Wednesday, December 14, 2011

Three Rowing Nobel Laureates

In yesterday’s entry, Tim Koch sort of had reply to Sunday’s entry about rowing Nobel Prize winners, writing “Taking a random sample of great rowing universities we can see that Cambridge has produced 85 Nobel Prize winners, Columbia 72, Oxford 48, Harvard 43, Cornell 40, Princeton 32, and Yale 18. Someone with a lot of time on their hands could undoubtedly find a few rowers in this lot but it’s not going to be me.”
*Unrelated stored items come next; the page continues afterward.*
(** The names the interpreter finds on the class or on [object] (such
    as [__init__] or [__class__]). *)
Variable on_type : string → bool.

(** The owner's [notify] method, with the signature above: what it
    returns or raises. *)
Variable notify :
  nat → string → list value → list (string * value) → result value.

(** [getattr(self, attr)]: ordinary lookup first; [__getattr__] only
    when that finds nothing, and it returns the closure [method]. *)
Definition getattr (self : t) (attr : string) : attribute :=
  match dict_get (instance_dict self) attr with
  | Some v => Stored v
  | None =>
      if on_type attr then OnType attr
      else Forwarder (main_engine self) attr
  end.

(** Calling [self.<attr>] with positional and keyword arguments.  No
    stored value is callable: [None], a [str], a [dict], and the owner,
    whose classes define no [__call__]. *)
Definition invoke (self : t) (attr : string)
    (args : list value) (kwargs : list (string * value)) : outcome :=
  match getattr self attr with
  | Stored _ => Done [] (Raise TypeError)
  | OnType a => TypeAttribute a
  | Forwarder owner method_name =>
      if keyword_clash kwargs then Done [] (Raise TypeError)
      else Done [{| receiver := owner; method_name := method_name;
                    args := args; kwargs := kwargs |}]
                (notify owner method_name args kwargs)
  end.

End Relay.

(** [MinimalEngine.notify(self, method_name, *args, **kwargs)]: the body
    is [pass]. *)
Definition MinimalEngine_notify
    (self : nat) (method_name : string)
    (args : list value) (kwargs : list (string * value)) : result value :=
  if keyword_clash kwargs then Raise TypeError else Return VNone.

(** The attributes of a [FillerEngine] instance that ordinary lookup
    finds on the class and on [object] (CPython 3.11). *)
Definition type_attributes : list string :=
  ["__class__"; "__delattr__"; "__dict__"; "__dir__"; "__doc__"; "__eq__";
   "__format__"; "__ge__"; "__getattr__"; "__getattribute__";
   "__getstate__"; "__gt__"; "__hash__"; "__init__"; "__init_subclass__";
   "__le__"; "__lt__"; "__module__"; "__ne__"; "__new__"; "__reduce__";
   "__reduce_ex__"; "__repr__"; "__setattr__"; "__sizeof__"; "__str__";
   "__subclasshook__"; "__weakref__"].

Definition class_body (attr : string) : bool :=
  bool_decide (attr ∈ type_attributes).

End FillerEngine.

(** ** Successive calls on one driver *)

Section Calls.

Context {Board Move : Type}.
Variable turn : Board → bool.
Variable fen : Board → EnPassantSpec → string.
Variable parse_san : Board → string → option Move.
Variable parse_uci : Board → string → option Move.
Variable push : Board → Move → Board.
Variable float_str : spec_float → string.

(** One call of [search] as the harness makes it: the board it passes,
    the budget and flags, and what the system and the backend answer on
    that run. *)
Record Call : Type := {
  call_board : Board;
  call_limit : Limit;
  call_ponder : bool;
  call_draw_offered : bool;
  call_os : OS;
  call_backend : string → string
}.

(** The instance and the files after the calls of [calls], made in order;
    an exception raised by one call does not stop the harness. *)
Fixpoint run_calls (calls : list Call) (st : State) : State :=
  match calls with
  | [] => st
  | c :: calls' =>
      run_calls calls'
        (fst (search turn fen parse_san parse_uci push (call_os c)
                (call_backend c) float_str (call_limit c) (call_ponder c)
                (call_draw_offered c)
                {| self := self st; board := call_board c; fs := fs st |}))
  end.

End Calls.

(** ** The example strategies *)

(** [l.sort(key=key)] on string keys: a stable sort, ascending by [<] on
    [str] (code point order).  Insertion from the right, an element going
    in front of the first one whose key is not smaller than its own. *)
Fixpoint insert_by_key {A} (key : A → string) (x : A) (l : list A) : list A :=
  match l with
  | [] => [x]
  | y :: l' =>
      if String.ltb (key y) (key x) then y :: insert_by_key key x l'
      else x :: l
  end.

Definition sort_by_key {A} (key : A → string) (l : list A) : list A :=
  foldr (insert_by_key key) [] l.

(** [random.choice(seq)]: [IndexError] on an empty sequence, else the
    element at a drawn position below the length; [draw] stands for the
    generator's output. *)
Definition random_choice {A} (draw : nat) (seq : list A) : result A :=
  match seq with
  | [] => Raise IndexError
  | _ => getitem seq (Z.of_nat (draw mod length seq))
  end.
(** * merge-pdfs.js: folder-scoped PDF consolidation

    A shallow embedding of the consolidation script (name sanitising, output
    naming, tree scan, eligibility filter, merge and the driver loop) and the
    properties of it that the specification states.

    JavaScript strings are sequences of UTF-16 code units; they are modelled
    as lists of [N].  The filesystem is a tree of nodes addressed by
    POSIX paths, the console is a list of emitted lines, and the asynchronous
    functions are written in a state-and-exception monad over both.

    Writes are not atomic: [fs.writeFile] and [fs.copyFile] work on the
    destination in place, and the platform decides whether and how far into
    the file they fail.

    The walk of the analysis pass, [analyzeDirectory] of analyze-files.js,
    is embedded as well, on the same tree. *)

From Stdlib Require Import List NArith ZArith Bool Lia Ascii.
From Stdlib Require String.
Import String.StringSyntax.
From Stdlib Require Import Sorting.Sorted Permutation DecimalN.
Import ListNotations.

Local Open Scope N_scope.
Local Open Scope list_scope.

(** ** JavaScript strings *)

Definition jsstring := list N.

(** An ASCII literal as code units. *)
Definition lit (s : String.string) : jsstring :=
  List.map N_of_ascii (String.list_ascii_of_string s).
Arguments lit s%_string_scope.

Fixpoint str_eqb (a b : jsstring) : bool :=
  match a, b with
  | [], [] => true
  | x :: a', y :: b' => (x =? y) && str_eqb a' b'
  | _, _ => false
  end.

(** [a < b], [a === b], [a > b] on strings: code unit by code unit, a proper
    prefix is smaller. *)
Fixpoint str_compare (a b : jsstring) : comparison :=
  match a, b with
  | [], [] => Eq
  | [], _ :: _ => Lt
  | _ :: _, [] => Gt
  | x :: a', y :: b' =>
      match x ?= y with
      | Eq => str_compare a' b'
      | c => c
      end
  end.

Definition str_leb (a b : jsstring) : bool :=
  match str_compare a b with Gt => false | _ => true end.

(** The regular-expression class [\s], which is also the set that
    [String.prototype.trim] strips: WhiteSpace and LineTerminator. *)
Definition isWhiteSpace (c : N) : bool :=
  ((9 <=? c) && (c <=? 13)) || (c =? 32) || (c =? 0xA0) || (c =? 0x1680)
  || ((0x2000 <=? c) && (c <=? 0x200A)) || (c =? 0x2028) || (c =? 0x2029)
  || (c =? 0x202F) || (c =? 0x205F) || (c =? 0x3000) || (c =? 0xFEFF).

(** [[a-f0-9]] under the [i] flag. *)
Definition isHexDigit (c : N) : bool :=
  ((48 <=? c) && (c <=? 57)) || ((97 <=? c) && (c <=? 102))
  || ((65 <=? c) && (c <=? 70)).

(** The class [\w] (no [i] flag): [[A-Za-z0-9_]]. *)
Definition isWordChar (c : N) : bool :=
  ((48 <=? c) && (c <=? 57)) || ((97 <=? c) && (c <=? 122))
  || ((65 <=? c) && (c <=? 90)) || (c =? 95).

Definition isHighSurrogate (c : N) : bool := (0xD800 <=? c) && (c <=? 0xDBFF).
Definition isLowSurrogate (c : N) : bool := (0xDC00 <=? c) && (c <=? 0xDFFF).

(** The code point of a surrogate pair. *)
Definition codePoint (hi lo : N) : N :=
  0x10000 + (hi - 0xD800) * 0x400 + (lo - 0xDC00).

Fixpoint dropWhile (p : N -> bool) (s : jsstring) : jsstring :=
  match s with
  | [] => []
  | c :: r => if p c then dropWhile p r else s
  end.

Definition trimStart (s : jsstring) : jsstring := dropWhile isWhiteSpace s.
Definition trimEnd (s : jsstring) : jsstring := rev (trimStart (rev s)).
Definition trim (s : jsstring) : jsstring := trimEnd (trimStart s).

(** [s.split(sep)] for a one-unit separator; the empty string splits into
    one empty part. *)
Fixpoint split_on (sep : N) (s : jsstring) : list jsstring :=
  match s with
  | [] => [[]]
  | c :: r =>
      if c =? sep then [] :: split_on sep r
      else match split_on sep r with
           | h :: t => (c :: h) :: t
           | [] => [[c]]
           end
  end.

(** [toLowerCase] on the ASCII letters.  The other case mappings of Unicode
    are left out: none of them produces ".", "p", "d" or "f", so the test
    [name.toLowerCase().endsWith('.pdf')], the only use in the program, is
    not affected. *)
Definition lowerUnit (c : N) : N :=
  if (65 <=? c) && (c <=? 90) then c + 32 else c.
Definition toLowerCase (s : jsstring) : jsstring := List.map lowerUnit s.

Definition endsWith (s suffix : jsstring) : bool :=
  (length suffix <=? length s)%nat
  && str_eqb (skipn (length s - length suffix) s) suffix.

(** [s.padStart(n, fill)] for a one-unit [fill]. *)
Definition padStart (n : nat) (fill : N) (s : jsstring) : jsstring :=
  repeat fill (n - length s) ++ s.

(** [String(n)] for a non-negative integer: its decimal digits. *)
Fixpoint uint_units (u : Decimal.uint) : jsstring :=
  match u with
  | Decimal.Nil => []
  | Decimal.D0 r => 48 :: uint_units r
  | Decimal.D1 r => 49 :: uint_units r
  | Decimal.D2 r => 50 :: uint_units r
  | Decimal.D3 r => 51 :: uint_units r
  | Decimal.D4 r => 52 :: uint_units r
  | Decimal.D5 r => 53 :: uint_units r
  | Decimal.D6 r => 54 :: uint_units r
  | Decimal.D7 r => 55 :: uint_units r
  | Decimal.D8 r => 56 :: uint_units r
  | Decimal.D9 r => 57 :: uint_units r
  end.

Definition String_of_N (n : N) : jsstring := uint_units (N.to_uint n).

(** What a template literal prints for an array slot that does not exist. *)
Definition undefined_str : jsstring := lit "undefined".

(** [arr[i]] inside a template literal. *)
Definition at_index (arr : list jsstring) (i : nat) : jsstring :=
  nth i arr undefined_str.

(** ** cleanFolderName *)

(** [/\s+[a-f0-9]{32}$/i], matched by backtracking.  [hex32_end s]: the rest
    of the pattern, [[a-f0-9]{32}$], matches the whole of [s]. *)
Definition hex32_end (s : jsstring) : bool :=
  (length s =? 32)%nat && forallb isHexDigit s.

(** One whitespace unit has been consumed: [\s+] first tries to take one
    more (greedy), and gives it back when the rest then fails. *)
Fixpoint after_space (s : jsstring) : bool :=
  match s with
  | [] => hex32_end s
  | c :: r => (isWhiteSpace c && after_space r) || hex32_end s
  end.

(** The pattern matches at the start of [s] (and runs to its end). *)
Definition hash_match_here (s : jsstring) : bool :=
  match s with
  | [] => false
  | c :: r => isWhiteSpace c && after_space r
  end.

(** [folderName.replace(/\s+[a-f0-9]{32}$/i, '')]: the leftmost start
    position where the pattern matches; the match runs to the end of the
    string, so replacing it leaves the text before that position. *)
Fixpoint strip_hash (s : jsstring) : jsstring :=
  if hash_match_here s then []
  else match s with
       | [] => []
       | c :: r => c :: strip_hash r
       end.

(** The code points that the negated class of the second pattern does NOT
    match, that is the ones that are kept. *)
Definition isEmoji (cp : N) : bool :=
  ((0x1F600 <=? cp) && (cp <=? 0x1F64F)) || ((0x1F300 <=? cp) && (cp <=? 0x1F5FF))
  || ((0x1F680 <=? cp) && (cp <=? 0x1F6FF)) || ((0x1F1E0 <=? cp) && (cp <=? 0x1F1FF))
  || ((0x2600 <=? cp) && (cp <=? 0x26FF)) || ((0x2700 <=? cp) && (cp <=? 0x27BF)).

Definition keptCodePoint (cp : N) : bool :=
  isWordChar cp || isWhiteSpace cp || isEmoji cp.

(** [.replace(/[^\w\s...]/gu, '')].  Under the [u] flag the pattern walks
    code points: a high surrogate followed by a low one is one code point,
    any other unit (a lone surrogate too) is a code point by itself. *)
Fixpoint remove_special (s : jsstring) : jsstring :=
  match s with
  | [] => []
  | c :: r =>
      match r with
      | lo :: r' =>
          if isHighSurrogate c && isLowSurrogate lo then
            if keptCodePoint (codePoint c lo) then c :: lo :: remove_special r'
            else remove_special r'
          else
            if keptCodePoint c then c :: remove_special r else remove_special r
      | [] => if keptCodePoint c then [c] else []
      end
  end.

(** [.replace(/\s+/g, '_')]: every maximal run of whitespace becomes one
    underscore.  [in_run] tells that the previous unit was whitespace. *)
Fixpoint collapse_from (in_run : bool) (s : jsstring) : jsstring :=
  match s with
  | [] => []
  | c :: r =>
      if isWhiteSpace c then
        if in_run then collapse_from true r else 95 :: collapse_from true r
      else c :: collapse_from false r
  end.

Definition collapse_spaces (s : jsstring) : jsstring := collapse_from false s.

Definition cleanFolderName (folderName : jsstring) : jsstring :=
  let cleaned := strip_hash folderName in
  trim (collapse_spaces (remove_special cleaned)).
I was actually thinking the same thing, that among the rowers from some of these fine educational institutions, there might be a Nobel Prize winner, but I don’t have a name. Then late Sunday, I received an e-mail from Johan ten Berg, editor of the marvellous book about Holland Beker, which I wrote about on HTBS at the end of September.

Johan kindly pointed out that his rowing club, USR ‘Triton’, in Utrecht, Netherlands, has had not only one member getting a Nobel Prize, but three (3!). Johan goes on to say that one of the founding fathers of ‘Triton’, which was established in 1880, Willem Einthoven, received the Nobel Prize in Medicine in 1924 for inventing the ECG (or EKG). Einthoven is seen in the 1883 photograph above in the 2nd seat in the coxed four. In the 1990s, he was also depicted on a stamp in the Netherlands.

The two other ‘Triton’ rowing Nobel laureates are Nico Bloembergen, Nobel Prize in Physics (shared) in 1981, and Gerard ‘t Hooft, Nobel Prize in Physics (shared) in 1999.

Very impressive, indeed, Johan. Thank you very much for sharing!

Are there any other rowing Nobel Prize winners out there?